Federal Aviation Administration

14 CFR Part 39

[Docket No. FAA-2014-0038; Directorate Identifier 2013-SW-023-AD]
RIN 2120-AA64


Airworthiness Directives; Airbus Helicopters (Type Certificate 
Previously Held by Eurocopter France)

AGENCY: Federal Aviation Administration (FAA), DOT.

ACTION: Notice of proposed rulemaking (NPRM).

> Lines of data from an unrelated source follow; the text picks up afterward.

(** ** Reading a file-name stamp back *)

(** The value of a non-empty string of ASCII digits. *)
Fixpoint digitos_aux (s : string) (acc : Z) : option Z :=
  match s with
  | EmptyString => Some acc
  | String a r =>
      let b := Z.of_N (Ascii.N_of_ascii a) in
      if (48 <=? b) && (b <=? 57) then digitos_aux r (acc * 10 + (b - 48)) else None
  end.

Definition digitos (s : string) : option Z :=
  match s with EmptyString => None | _ => digitos_aux s 0 end.

(** [s.split(".")] *)
Fixpoint partir_punto (s : string) : list string :=
  match s with
  | EmptyString => [EmptyString]
  | String a r =>
      if Ascii.eqb a "."%char then EmptyString :: partir_punto r
      else match partir_punto r with
           | x :: xs => String a x :: xs
           | [] => [String a EmptyString]
           end
  end.

Fixpoint sin_punto (s : string) : bool :=
  match s with
  | EmptyString => true
  | String a r => negb (Ascii.eqb a "."%char) && sin_punto r
  end.

(** The reference reader of a ["%Y.%m.%d"] stamp. *)
Definition leer_fecha_fichero (s : string) : option (Z * Z * Z) :=
  match partir_punto s with
  | [a; b; c] =>
      match digitos a, digitos b, digitos c with
      | Some y, Some m, Some d => Some (y, m, d)
      | _, _, _ => None
      end
  | _ => None
  end.

(** A field written with [n] characters that reads back as [v]. *)
Definition campo_ok (txt : string) (v : Z) (n : nat) : bool :=
  match digitos txt with Some w => Z.eqb w v | None => false end &&
  sin_punto txt && Nat.eqb (String.length txt) n.

(** ** Lemmas on the calendar arithmetic *)

(** The month index of a date: years and months as one count. *)
Definition month_index (d : datetime) : Z := 12 * dt_year d + dt_month d.

Definition same_time (a b : datetime) : Prop :=
  dt_hour a = dt_hour b /\ dt_minute a = dt_minute b /\
  dt_second a = dt_second b /\ dt_micro a = dt_micro b.

Lemma set_months_spec k :
  12 * fst (set_months k) + snd (set_months k) = k /\
  -11 <= snd (set_months k) <= 11 /\
  (0 <= k -> fst (set_months k) = k / 12).
Proof.
  unfold set_months. destruct (11 <? Z.abs k) eqn:E; bool_to_prop; cbn [fst snd].
  - destruct (Z.sgn_spec k) as [[Hk ->] | [[Hk ->] | [Hk ->]]]; [| lia |];
      rewrite ?Z.mul_1_r, ?Z.mul_1_l.
    + pose proof (Z.div_mod k 12 ltac:(lia)). pose proof (Z.mod_pos_bound k 12 ltac:(lia)).
      lia.
    + set (j := k * - (1)) in *. assert (j = - k) by (subst j; lia).
      pose proof (Z.div_mod j 12 ltac:(lia)). pose proof (Z.mod_pos_bound j 12 ltac:(lia)).
      lia.
  - split; [lia|]. split; [lia|]. intros Hk. rewrite Z.div_small; lia.
Qed.
(** The adult's branch (lines 506-513). *)
Definition rama_adulto (env : Env) (d : frame) (numero_siria : string) : M context :=
  datos_persona <- lift (get_person_data (env_parse_datetime env) d numero_siria true) ;;
  match datos_persona with
  | None => emit (EvShowError "Error" msg_sin_persona) ;;; early_return
  | Some dp => ret ((py_update [] dp).["relacion_familiar" := VStr ""])
  end.

(** The fields every receipt gets (lines 516-523). *)
Definition datos_adicionales (env : Env) (app : App) (descripcion : string) : context :=
  let f := form app in
  [("codigo_ayuda", VStr (codigo_ayuda_combobox f));
   ("descripcion_ayuda", VStr descripcion);
   ("cuantia", VStr (cuantia_ayuda_entry f));
   ("profesional", VStr (valor_combobox f));
   ("metodo_pago", VStr (payment_method_var f));
   ("fecha_actual", VStr (fmt_fecha_larga (locale app) (env_now env)))].

(** The keys [datos_adicionales] writes. *)
Definition claves_formulario : list string :=
  ["codigo_ayuda"; "descripcion_ayuda"; "cuantia"; "profesional"; "metodo_pago"; "fecha_actual"].

(** The [try] block (lines 546-571): the template looked up next to the
    script; [DocxTemplate] and [render] failing ([env_error_render]) write
    nothing; [template.save] failing ([env_error_save]) leaves the output
    file truncated or partly written when the exception comes after
    python-docx opened it for writing ([abierto]), and the code removes
    nothing; then [showinfo] and [os.startfile], all under one
    [except]. *)
Definition guardar (env : Env) (output_filename : string) (ctx : context) : M unit :=
  if negb (env_plantilla_existe env) then
    emit (EvShowError "Error" msg_sin_plantilla) ;;; early_return
  else
    match env_error_render env with
    | Some err => emit (EvShowError "Error" ("Error al generar el documento: " ++ err))
    | None =>
        match env_error_save env with
        | Some (abierto, err) =>
            (if abierto then emit (EvArchivoParcial output_filename) else ret tt) ;;;
            emit (EvShowError "Error" ("Error al generar el documento: " ++ err))
        | None =>
        emit (EvSave output_filename ctx) ;;;
        emit (EvShowInfo "Éxito" ("Documento generado correctamente: " ++ output_filename)) ;;;
        match env_error_startfile env with
        | Some err => emit (EvShowError "Error" ("Error al generar el documento: " ++ err))
        | None => emit (EvStartfile output_filename)
        end
        end
    end.
(* ===== verification/Titular.v ===== *)
(** * The holder-resolution protocol, and the handler's refinement of it

    For a minor, [generate_document] needs the SIRIA number of the family
    unit's holder (lines 472-489, [Generate.resolver_titular]).  The
    specification describes this as a two-state protocol: a number found
    in the sheet is tentative until the user confirms it; on rejection, or
    when the sheet has none, the user is asked to type one; without a
    number in the end the receipt is refused with an error.

    [resolucion] states that protocol as an inductive relation between
    the candidate found in the sheet, the dialogs shown, and the outcome
    ([Some] number, or [None] for a refusal), for given answers of the
    user to the yes/no question and to the prompt.  [manual] is its manual
    state.  The refinement theorem shows that every run of
    [resolver_titular] is a run of the protocol: the same dialogs in the
    same order and the same outcome, whenever the sheet's candidate is
    not an empty text.  An empty text is the one case where the code
    leaves the protocol: confirming it still leads to the prompt. *)

From Stdlib Require Import String List ZArith Bool.
From S2P Require Import Prelude PyStr Frame Beneficiary Handler Generate.
Import ListNotations.
Open Scope string_scope.

(** ** The candidate the sheet offers *)

(** [pd.notna(siria_titular)] and [str(siria_titular)] (lines 476-479). *)
Definition candidato (siria_titular : option cell) : option string :=
  match siria_titular with
  | Some c => if isna c then None else Some (cell_str c)
  | None => None
  end.

(** ** The protocol *)

Definition pregunta (c : string) : event := EvAskYesNo "Confirmar titular" (msg_confirmar c).

Section Protocolo.

(** The user's answer to the yes/no question, and what the prompt returns
    ([None]: the dialog was left without "Aceptar"). *)
Variable confirma : bool.
Variable respuesta : option string.

(** Manual entry: one prompt; a number if one was typed, a refusal with
    an error otherwise. *)
Inductive manual : list event -> option string -> Prop :=
| manual_tecleado s :
    respuesta = Some s -> s <> "" -> manual [EvPromptTitular] (Some s)
| manual_sin_numero :
    respuesta = None \/ respuesta = Some "" ->
    manual [EvPromptTitular; EvShowError "Error" msg_requiere_titular] None.

(** The whole protocol, from the candidate of the sheet. *)
Inductive resolucion : option string -> list event -> option string -> Prop :=
| confirmado c :
    confirma = true -> resolucion (Some c) [pregunta c] (Some c)
| rechazado c tr r :
    confirma = false -> manual tr r -> resolucion (Some c) (pregunta c :: tr) r
| sin_candidato tr r :
    manual tr r -> resolucion None tr r.

End Protocolo.

(** How a run of the protocol ends the handler's step: with the number,
    or with the [return] of line 489. *)
Definition fin (r : option string) : string + stop :=
  match r with Some s => inl s | None => inr StopReturn end.

(** ** What the protocol guarantees *)

Lemma manual_numero R tr s : manual R tr (Some s) -> R = Some s /\ s <> "".
Proof. inversion 1; auto. Qed.

(** A number the protocol settles on is not empty, and is the confirmed
    candidate or the typed text. *)
Lemma resolucion_numero b R cand tr s :
  resolucion b R cand tr (Some s) ->
  s <> "" /\ (cand = Some s /\ b = true \/ R = Some s) \/ (cand = Some "" /\ s = "" /\ b = true).
Proof.
  inversion 1 as [c Hb| c tr' r Hb Hm | tr' r Hm]; subst;
    try (apply manual_numero in Hm as [? ?]; auto).
  destruct (String.eqb s "") eqn:E; [apply String.eqb_eq in E; subst; auto|].
  apply String.eqb_neq in E. auto.
Qed.

(** ** The handler refines the protocol *)

Lemma py_truthy_true s : s <> "" -> py_truthy s = true.
Proof. intros H. destruct (py_truthy s) eqn:E; [reflexivity|]. apply py_truthy_false in E. congruence. Qed.

(** The prompt and the guard of line 487, from any trace. *)
Lemma pedir_refina env tr :
  exists tr' r,
    bind (emit EvPromptTitular ;;; ret (prompt_for_titular (env_respuesta_titular env)))
      (fun n => if negb (py_truthy n)
                then emit (EvShowError "Error" msg_requiere_titular) ;;; early_return
                else ret n) tr = ((tr ++ tr')%list, fin r) /\
    manual (env_respuesta_titular env) tr' r.
Proof.
  destruct (env_respuesta_titular env) as [s|] eqn:Hr; mred; cbn [prompt_for_titular].
  - destruct (py_truthy s) eqn:Hs; cbn.
    + exists [EvPromptTitular], (Some s). split; [reflexivity|].
      apply manual_tecleado; [reflexivity | intros E; apply py_truthy_false in E; congruence].
    + apply py_truthy_false in Hs. subst s.
      exists [EvPromptTitular; EvShowError "Error" msg_requiere_titular], None.
      rewrite <- app_assoc. split; [reflexivity|]. constructor. auto.
  - cbn. exists [EvPromptTitular; EvShowError "Error" msg_requiere_titular], None.
    rewrite <- app_assoc. split; [reflexivity|]. constructor. auto.
Qed.

(** C8: Holder resolution refines the specification's protocol: for any
    answers of the user and any holder cell of the sheet whose text is not
    empty, [resolver_titular] shows exactly the dialogs of a run of
    [resolucion] from the sheet's candidate, in order, and ends as that
    run does: with the confirmed or typed number, or with the error and
    a [return] when no number is available. *)
Theorem resolver_titular_refina env st tr :
  (forall c, candidato st = Some c -> c <> "") ->
  exists tr' r,
    resolver_titular env st tr = ((tr ++ tr')%list, fin r) /\
    resolucion (env_confirma_titular env) (env_respuesta_titular env) (candidato st) tr' r.
Proof.
  intros Hc. unfold resolver_titular.
  assert (Hm : forall tr0, exists tr' r,
    bind (pedir_titular env None)
      (fun n => if negb (py_truthy n)
                then emit (EvShowError "Error" msg_requiere_titular) ;;; early_return
                else ret n) tr0 = ((tr0 ++ tr')%list, fin r) /\
    manual (env_respuesta_titular env) tr' r) by (intros; apply pedir_refina).
  destruct st as [t|]; [destruct (isna t) eqn:Hna|]; cbn [candidato] in *; rewrite ?Hna in *;
    unfold confirmar_titular; rewrite ?Hna; mred; cbn [negb].
  - destruct (Hm tr) as (tr' & r & E & M). exists tr', r. split; [exact E | apply sin_candidato; exact M].
  - specialize (Hc _ eq_refl). destruct (env_confirma_titular env) eqn:Hb; mred.
    + unfold pedir_titular. rewrite (py_truthy_true _ Hc). mred. cbn [negb].
      rewrite (py_truthy_true _ Hc). exists [pregunta (cell_str t)], (Some (cell_str t)).
      split; [reflexivity | apply confirmado; reflexivity].
    + destruct (Hm (tr ++ [pregunta (cell_str t)])%list) as (tr' & r & E & M).
      exists (pregunta (cell_str t) :: tr'), r. rewrite <- app_assoc in E.
      split; [exact E | apply rechazado; [reflexivity | exact M]].
  - destruct (Hm tr) as (tr' & r & E & M). exists tr', r. split; [exact E | apply sin_candidato; exact M].
Qed.

(** C25: Where the code leaves the protocol: for a holder cell holding the
    empty text, the user's answer to the question is ignored.  Whatever
    the answers, the handler asks about the empty number and then runs
    the manual part of the protocol, as after a rejection; the protocol's
    run for a confirmed candidate, the question alone, never happens. *)
Theorem resolver_titular_candidato_vacio env tr :
  exists tr' r,
    resolver_titular env (Some (CStr "")) tr = ((tr ++ pregunta "" :: tr')%list, fin r) /\
    manual (env_respuesta_titular env) tr' r /\
    ~ resolucion true (env_respuesta_titular env) (Some "") [pregunta ""] r.
Proof.
  unfold resolver_titular, confirmar_titular. cbn [isna negb cell_str]. mred.
  assert (E : forall t1, (if env_confirma_titular env then Some "" else None) = t1 ->
              pedir_titular env t1 = pedir_titular env None)
    by (intros t1 <-; destruct (env_confirma_titular env); reflexivity).
  rewrite (E _ eq_refl).
  destruct (pedir_refina env (tr ++ [pregunta ""])%list) as (tr' & r & Er & M).
  exists tr', r. rewrite <- app_assoc in Er. split; [exact Er|]. split; [exact M|].
  intros Hr. inversion Hr as [c Hb| c tr0 r0 Hb Hm0|]; subst; [|discriminate].
  inversion M; congruence.
Qed.

(** ** Examples *)

(** A float holder number [100.0] rejected, and ["200"] typed. *)
Lemma resolver_titular_refina_witness :
  (forall c, candidato (Some (CFloatInt 100%Z)) = Some c -> c <> "") /\
  exists tr' r,
    resolver_titular (env_ejemplo false (Some "200")) (Some (CFloatInt 100%Z)) [] = (([] ++ tr')%list, fin r) /\
    resolucion false (Some "200") (candidato (Some (CFloatInt 100%Z))) tr' r.
Proof.
  assert (H : forall c, candidato (Some (CFloatInt 100%Z)) = Some c -> c <> "")
    by (intros c E; vm_compute in E; injection E as <-; discriminate).
  split; [exact H | exact (resolver_titular_refina (env_ejemplo false (Some "200")) _ [] H)].
Defined.
(* ===== verification/Controller.v ===== *)
(** * The application's life cycle: start-up, loading the workbook, widget events

    [DocumentGenerator.__init__] (lines 23-36) sets the time locale,
    builds the constants and calls [init_ui] (lines 260-278), which sets
    the window's icon, creates the widgets ([create_input_fields], lines
    280-345: the code combobox opened on its first value, the payment
    radio buttons on ["Efectivo"]), loads the workbook with
    [load_excel_file] (lines 209-224) and fills the label with
    [calculate_copago].  [arranque] is [DocumentGenerator()] itself,
    which raises when Tk cannot load the icon.  After that the program
    is the Tk main loop: each widget event runs one handler to
    completion.  The handlers are modelled as one step function [paso]
    on [App]; the states reached from a state by events are the
    inductive [desde], and the states of the running program,
    [alcanzable], are those reached from a [DocumentGenerator()] that
    returned.

    Editing the amount entry and refreshing the label are two events, as
    Tk delivers them: the entry's text changes on a key press, a deletion
    or a paste ([EditarCuantia]), and [calculate_copago] runs only when a
    [<KeyRelease>] reaches the entry ([SoltarTecla], the binding of line
    315).  A key released after the focus has moved, or a middle-click
    paste, changes the amount without a refresh, so the label may show
    the co-payment of an earlier amount.

    [root.quit()] (line 275), run when loading fails, is called before
    [root.mainloop()] (line 617) has started; Tk's main loop clears the
    quit request when it starts, so the window opens all the same.
    [init] models this: the state after a failed load is a running
    form. *)

From Stdlib Require Import String Ascii List ZArith Bool Lia.
From S2P Require Import Prelude PyStr PyFloat Catalog Copago Validate Dates Frame Beneficiary Handler Generate.
Import ListNotations.
Open Scope string_scope.

(** ** Updating the state *)

Definition set_form (app : App) (f : Form) : App :=
  {| consts := consts app; df := df app; valores_combined := valores_combined app;
     locale := locale app; form := f |}.

Definition set_df (app : App) (d : option frame) : App :=
  {| consts := consts app; df := d; valores_combined := valores_combined app;
     locale := locale app; form := form app |}.

Definition set_valores (app : App) (vs : list cell) : App :=
  {| consts := consts app; df := df app; valores_combined := vs;
     locale := locale app; form := form app |}.

Definition with_siria (f : Form) (s : string) : Form :=
  {| numero_siria_entry := s; codigo_ayuda_combobox := codigo_ayuda_combobox f;
     cuantia_ayuda_entry := cuantia_ayuda_entry f; valor_combobox := valor_combobox f;
     payment_method_var := payment_method_var f; copago_label := copago_label f |}.

Definition with_codigo (f : Form) (c : string) : Form :=
  {| numero_siria_entry := numero_siria_entry f; codigo_ayuda_combobox := c;
     cuantia_ayuda_entry := cuantia_ayuda_entry f; valor_combobox := valor_combobox f;
     payment_method_var := payment_method_var f; copago_label := copago_label f |}.

Definition with_cuantia (f : Form) (s : string) : Form :=
  {| numero_siria_entry := numero_siria_entry f; codigo_ayuda_combobox := codigo_ayuda_combobox f;
     cuantia_ayuda_entry := s; valor_combobox := valor_combobox f;
     payment_method_var := payment_method_var f; copago_label := copago_label f |}.

Definition with_valor (f : Form) (v : string) : Form :=
  {| numero_siria_entry := numero_siria_entry f; codigo_ayuda_combobox := codigo_ayuda_combobox f;
     cuantia_ayuda_entry := cuantia_ayuda_entry f; valor_combobox := v;
     payment_method_var := payment_method_var f; copago_label := copago_label f |}.

Definition with_pago (f : Form) (p : string) : Form :=
  {| numero_siria_entry := numero_siria_entry f; codigo_ayuda_combobox := codigo_ayuda_combobox f;
     cuantia_ayuda_entry := cuantia_ayuda_entry f; valor_combobox := valor_combobox f;
     payment_method_var := p; copago_label := copago_label f |}.
(* ------------------------------------------------------------------ *)
(** ** Re-running a history item ([handleRerun], App.tsx lines 2180-2199) *)

Inductive View := PROMPTER | HISTORY | TEMPLATES.

(** The lifted prompter state of [App]; [p_media] is the attached file's name. *)
Record PrompterState := {
  p_prompt : string;
  p_isJsonMode : bool;
  p_useMarsLsp : bool;
  p_style : Style;
  p_length : Length;
  p_useReasoning : bool;
  p_selectedTags : list string;
  p_selectedBundles : list BundledTemplate;
  p_selectedIndividualTemplates : list PromptTemplate;
  p_media : option string;
  p_view : View
}.

(** [s] starts with a regular-expression line terminator, which [.] does
    not match: line feed, carriage return, U+2028 or U+2029 (the bytes
    E2 80 A8 and E2 80 A9). *)
Definition line_terminator_at (s : string) : bool :=
  match s with
  | String a r =>
      let n := nat_of_ascii a in
      Nat.eqb n 10 || Nat.eqb n 13 ||
      (Nat.eqb n 226 &&
       match r with
       | String b (String c _) =>
           Nat.eqb (nat_of_ascii b) 128 &&
           (Nat.eqb (nat_of_ascii c) 168 || Nat.eqb (nat_of_ascii c) 169)
       | _ => false
       end)
  | EmptyString => false
  end.

Fixpoint str_drop (n : nat) (s : string) : string :=
  match n, s with
  | 0, _ => s
  | S n', String _ s' => str_drop n' s'
  | S _, EmptyString => EmptyString
  end.

(** The index in [s] of the last [')'] before the first line terminator
    (the backtracking of [.*\)]), offset by [idx]. *)
Fixpoint last_paren_before_eol (s : string) (idx : nat) (acc : option nat) : option nat :=
  match s with
  | EmptyString => acc
  | String c s' =>
      if line_terminator_at s then acc
      else last_paren_before_eol s' (S idx) (if Ascii.eqb c ")" then Some idx else acc)
  end.

(** The text after the match of [/\s\(media:.*\)/] that starts at the
    head of [s], if there is one. *)
Definition media_match_at (s : string) : option string :=
  match ws_step s with
  | Some r =>
      if String.prefix "(media:" r then
        match last_paren_before_eol (str_drop 7 r) 0 None with
        | Some k => Some (str_drop (S k) (str_drop 7 r))
        | None => None
        end
      else None
  | None => None
  end.

(** [s.replace(/\s\(media:.*\)/, '')]: the leftmost match is removed. *)
Fixpoint strip_media (s : string) : string :=
  match media_match_at s with
  | Some rest => rest
  | None =>
      match s with
      | EmptyString => EmptyString
      | String c s' => String c (strip_media s')
      end
  end.
(** * Evaluation harness of the CAD1 task-1 baseline
    (recipes/cad1/task1/baseline/evaluate.py)

    A shallow embedding of the evaluation script: the results file writer,
    the audiogram filter of [compute_haaqi], the per-song seed, the
    enumeration of (song, listener) pairs and the driver loop
    [run_calculate_aq], followed by the properties proved about them.

    Conventions of the embedding.
    - A Python [str] is a Rocq [string]: the sequence of bytes of its UTF-8
      encoding, so that [s.encode("utf-8")] is the list of its characters.
    - An insertion-ordered [dict] is an association list.
    - Integers are [Z]; amplitudes and hearing levels are exact rationals
      [Q]; scores are binary64 floats, added and divided as the hardware
      does ([float], the primitive floats of the kernel).
    - Library calls whose code is outside the script ([wavfile.read],
      [haaqi_v1], [str] of a float, the Mersenne twister behind
      [np.random.seed]) are section variables. *)

From Stdlib Require Import String Ascii ZArith List Bool Lia QArith Qround Qabs.
From Stdlib Require Import DecimalString Lqa.
From Stdlib Require Import PrimFloat SpecFloat FloatOps.
From Stdlib Require Uint63.
Import ListNotations.

(** A decimal literal stands for the nearest binary64 number, as in Python. *)
Set Warnings "-inexact-float".

Local Open Scope Z_scope.

(** ** MD5 (RFC 1321), the digest behind [hashlib.md5] *)

Module MD5.

Definition w32 (x : Z) : Z := x mod 2 ^ 32.

Definition rotl (x n : Z) : Z :=
  w32 (Z.lor (Z.shiftl x n) (Z.shiftr x (32 - n))).

Definition not32 (x : Z) : Z := Z.lxor x (2 ^ 32 - 1).

(** floor(abs(sin(i + 1)) * 2^32) for i = 0 .. 63 *)
Definition K : list Z :=
  [ 3614090360; 3905402710; 606105819; 3250441966; 4118548399; 1200080426;
    2821735955; 4249261313; 1770035416; 2336552879; 4294925233; 2304563134;
    1804603682; 4254626195; 2792965006; 1236535329; 4129170786; 3225465664;
    643717713; 3921069994; 3593408605; 38016083; 3634488961; 3889429448;
    568446438; 3275163606; 4107603335; 1163531501; 2850285829; 4243563512;
    1735328473; 2368359562; 4294588738; 2272392833; 1839030562; 4259657740;
    2763975236; 1272893353; 4139469664; 3200236656; 681279174; 3936430074;
    3572445317; 76029189; 3654602809; 3873151461; 530742520; 3299628645;
    4096336452; 1126891415; 2878612391; 4237533241; 1700485571; 2399980690;
    4293915773; 2240044497; 1873313359; 4264355552; 2734768916; 1309151649;
    4149444226; 3174756917; 718787259; 3951481745 ].

Definition S : list Z :=
  [ 7; 12; 17; 22; 7; 12; 17; 22; 7; 12; 17; 22; 7; 12; 17; 22;
    5; 9; 14; 20; 5; 9; 14; 20; 5; 9; 14; 20; 5; 9; 14; 20;
    4; 11; 16; 23; 4; 11; 16; 23; 4; 11; 16; 23; 4; 11; 16; 23;
    6; 10; 15; 21; 6; 10; 15; 21; 6; 10; 15; 21; 6; 10; 15; 21 ].

Record state := mk_state { sa : Z; sb : Z; sc : Z; sd : Z }.

Definition init : state :=
  mk_state 0x67452301 0xefcdab89 0x98badcfe 0x10325476.

(** The non-linear function and the message index of round [i]. *)
Definition mix (i b c d : Z) : Z * Z :=
  if i <? 16 then (Z.lor (Z.land b c) (Z.land (not32 b) d), i)
  else if i <? 32 then
    (Z.lor (Z.land d b) (Z.land (not32 d) c), (5 * i + 1) mod 16)
  else if i <? 48 then (Z.lxor (Z.lxor b c) d, (3 * i + 5) mod 16)
  else (Z.lxor c (Z.lor b (not32 d)), (7 * i) mod 16).

Definition round (m : list Z) (st : state) (i : nat) : state :=
  let '(f, g) := mix (Z.of_nat i) (sb st) (sc st) (sd st) in
  let f' := w32 (f + sa st + nth i K 0 + nth (Z.to_nat g) m 0) in
  mk_state (sd st) (w32 (sb st + rotl f' (nth i S 0))) (sb st) (sc st).

(** Little-endian 32-bit words of a list of bytes. *)
Fixpoint words (bs : list Z) : list Z :=
  match bs with
  | b0 :: b1 :: b2 :: b3 :: rest =>
      (b0 + 2 ^ 8 * b1 + 2 ^ 16 * b2 + 2 ^ 24 * b3) :: words rest
  | _ => []
  end.

Definition le_bytes (n : nat) (x : Z) : list Z :=
  map (fun k => (x / 2 ^ (8 * Z.of_nat k)) mod 256) (seq 0 n).

Definition process_block (st : state) (block : list Z) : state :=
  let r := fold_left (round (words block)) (seq 0 64) st in
  mk_state (w32 (sa st + sa r)) (w32 (sb st + sb r))
           (w32 (sc st + sc r)) (w32 (sd st + sd r)).

Definition pad (msg : list Z) : list Z :=
  let len := Z.of_nat (length msg) in
  msg ++ [128] ++ repeat 0 (Z.to_nat ((55 - len) mod 64))
      ++ le_bytes 8 ((8 * len) mod 2 ^ 64).

Fixpoint blocks (fuel : nat) (bs : list Z) : list (list Z) :=
  match fuel, bs with
  | O, _ | _, [] => []
  | Datatypes.S fuel', _ => firstn 64 bs :: blocks fuel' (skipn 64 bs)
  end.

(** The 16 bytes of the digest. *)
Definition digest (msg : list Z) : list Z :=
  let p := pad msg in
  let st := fold_left process_block (blocks (length p) p) init in
  le_bytes 4 (sa st) ++ le_bytes 4 (sb st)
    ++ le_bytes 4 (sc st) ++ le_bytes 4 (sd st).

End MD5.

(** ** Strings, bytes and hexadecimal text *)

Definition encode_utf8 (s : string) : list Z :=
  map (fun c => Z.of_N (N_of_ascii c)) (list_ascii_of_string s).

Definition hex_digit (d : Z) : ascii :=
  if d <? 10 then ascii_of_N (Z.to_N (48 + d))
  else ascii_of_N (Z.to_N (87 + d)).

(** [hashlib]'s [hexdigest]: two lower-case digits per byte. *)
Definition hexdigest (bs : list Z) : string :=
  string_of_list_ascii
    (flat_map (fun b => [hex_digit (b / 16); hex_digit (b mod 16)]) bs).

Definition hex_value (c : ascii) : option Z :=
  let n := Z.of_N (N_of_ascii c) in
  if (48 <=? n) && (n <=? 57) then Some (n - 48)
  else if (97 <=? n) && (n <=? 102) then Some (n - 87)
  else if (65 <=? n) && (n <=? 70) then Some (n - 55)
  else None.

Definition hex_acc (acc : option Z) (c : ascii) : option Z :=
  match acc, hex_value c with
  | Some a, Some v => Some (16 * a + v)
  | _, _ => None
  end.

(** [int(s, 16)] on a string of hexadecimal digits; [None] is [ValueError]
    (signs, prefixes, blanks and underscores, which [int] also reads, do not
    occur in a digest). *)
Definition int16 (s : string) : option Z :=
  match list_ascii_of_string s with
  | [] => None
  | cs => fold_left hex_acc cs (Some 0)
  end.


(** ** Data model *)

(** One row of the song catalog ([pd.DataFrame.from_dict] of the JSON). *)
Record song_row := mk_song_row { Track_Name : string; Split : string }.

(** One entry of the listener catalog. *)
Record listener_data := mk_listener {
  audiogram_cfs : list Z;
  audiogram_levels_l : list Q;
  audiogram_levels_r : list Q
}.

(** Operands of pathlib's [/], outermost directory first. *)
Definition path := list string.

(** Sample formats [wavfile.read] decodes to. *)
Inductive dtype := UInt8 | Int16 | Int32 | Float32.

(** A decoded array: one-dimensional (mono file), or frames of [width]
    channels each. *)
Inductive ndarray :=
| Arr1 (samples : list Q)
| Arr2 (width : nat) (frames : list (list Q)).

Record signal := mk_signal { sig_dtype : dtype; sig_data : ndarray }.

(** Keyword arguments of the call to [haaqi_v1]. *)
Record metric_args := mk_metric_args {
  reference : signal;
  reference_freq : Z;
  processed : signal;
  processed_freq : Z;
  hearing_loss : list Q;
  equalisation : Z
}.

Record config := mk_config {
  music_dir : string;
  small_test : bool;
  set_random_seed : bool;
  nalr_fs : Z
}.

Inductive exn :=
| FileNotFoundError
| IndexError
| KeyError
| AssertionError
| ValueError
| MetricError.

(** The errors that come from the files, the arrays, the assertion and the
    metric. *)
Definition expected_error (e : exn) : Prop :=
  e = FileNotFoundError \/ e = IndexError \/ e = AssertionError
  \/ e = MetricError.

Inductive result (A : Type) :=
| Ok (a : A)
| Raise (e : exn).
Arguments Ok {A} a.
Arguments Raise {A} e.

(** What the run does that an observer can see, oldest first: the
    [logger.info] lines (by their format arguments) and the calls to
    [np.random.seed], [wavfile.read] and [haaqi_v1]. *)
Inductive event :=
| LogEvaluating (song listener : string)
| LogInstrument (instrument : string)
| LogCombined (score : float)
| EvSeed (seed : Z)
| EvRead (file : path)
| EvMetric (args : metric_args).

-----------------------------------------------------------------------

SUMMARY: We propose to adopt a new airworthiness directive (AD) for 
Airbus Model EC225LP helicopters. This proposed AD would require 
repetitive visual and tap test inspections of each main rotor blade 
(blade) leading edge stainless steel protective strip (strip) for a 
crack, cut, or blind or open debonding (debonding), and taking approved 
corrective measures. If there is a crack or if there is debonding that 
exceeds acceptable limits, this AD would require, before further 
flight, repairing or replacing the blade with an airworthy part. This 
proposed AD is prompted by suspected water seepage through a crack in 
the blade strip resulting in significant debonding. The proposed 
actions are intended to prevent loss of the blade strip, excessive 
vibrations induced by blade weight imbalance, and subsequent loss of 
control of the helicopter.

DATES: We must receive comments on this proposed AD by April 1, 2014.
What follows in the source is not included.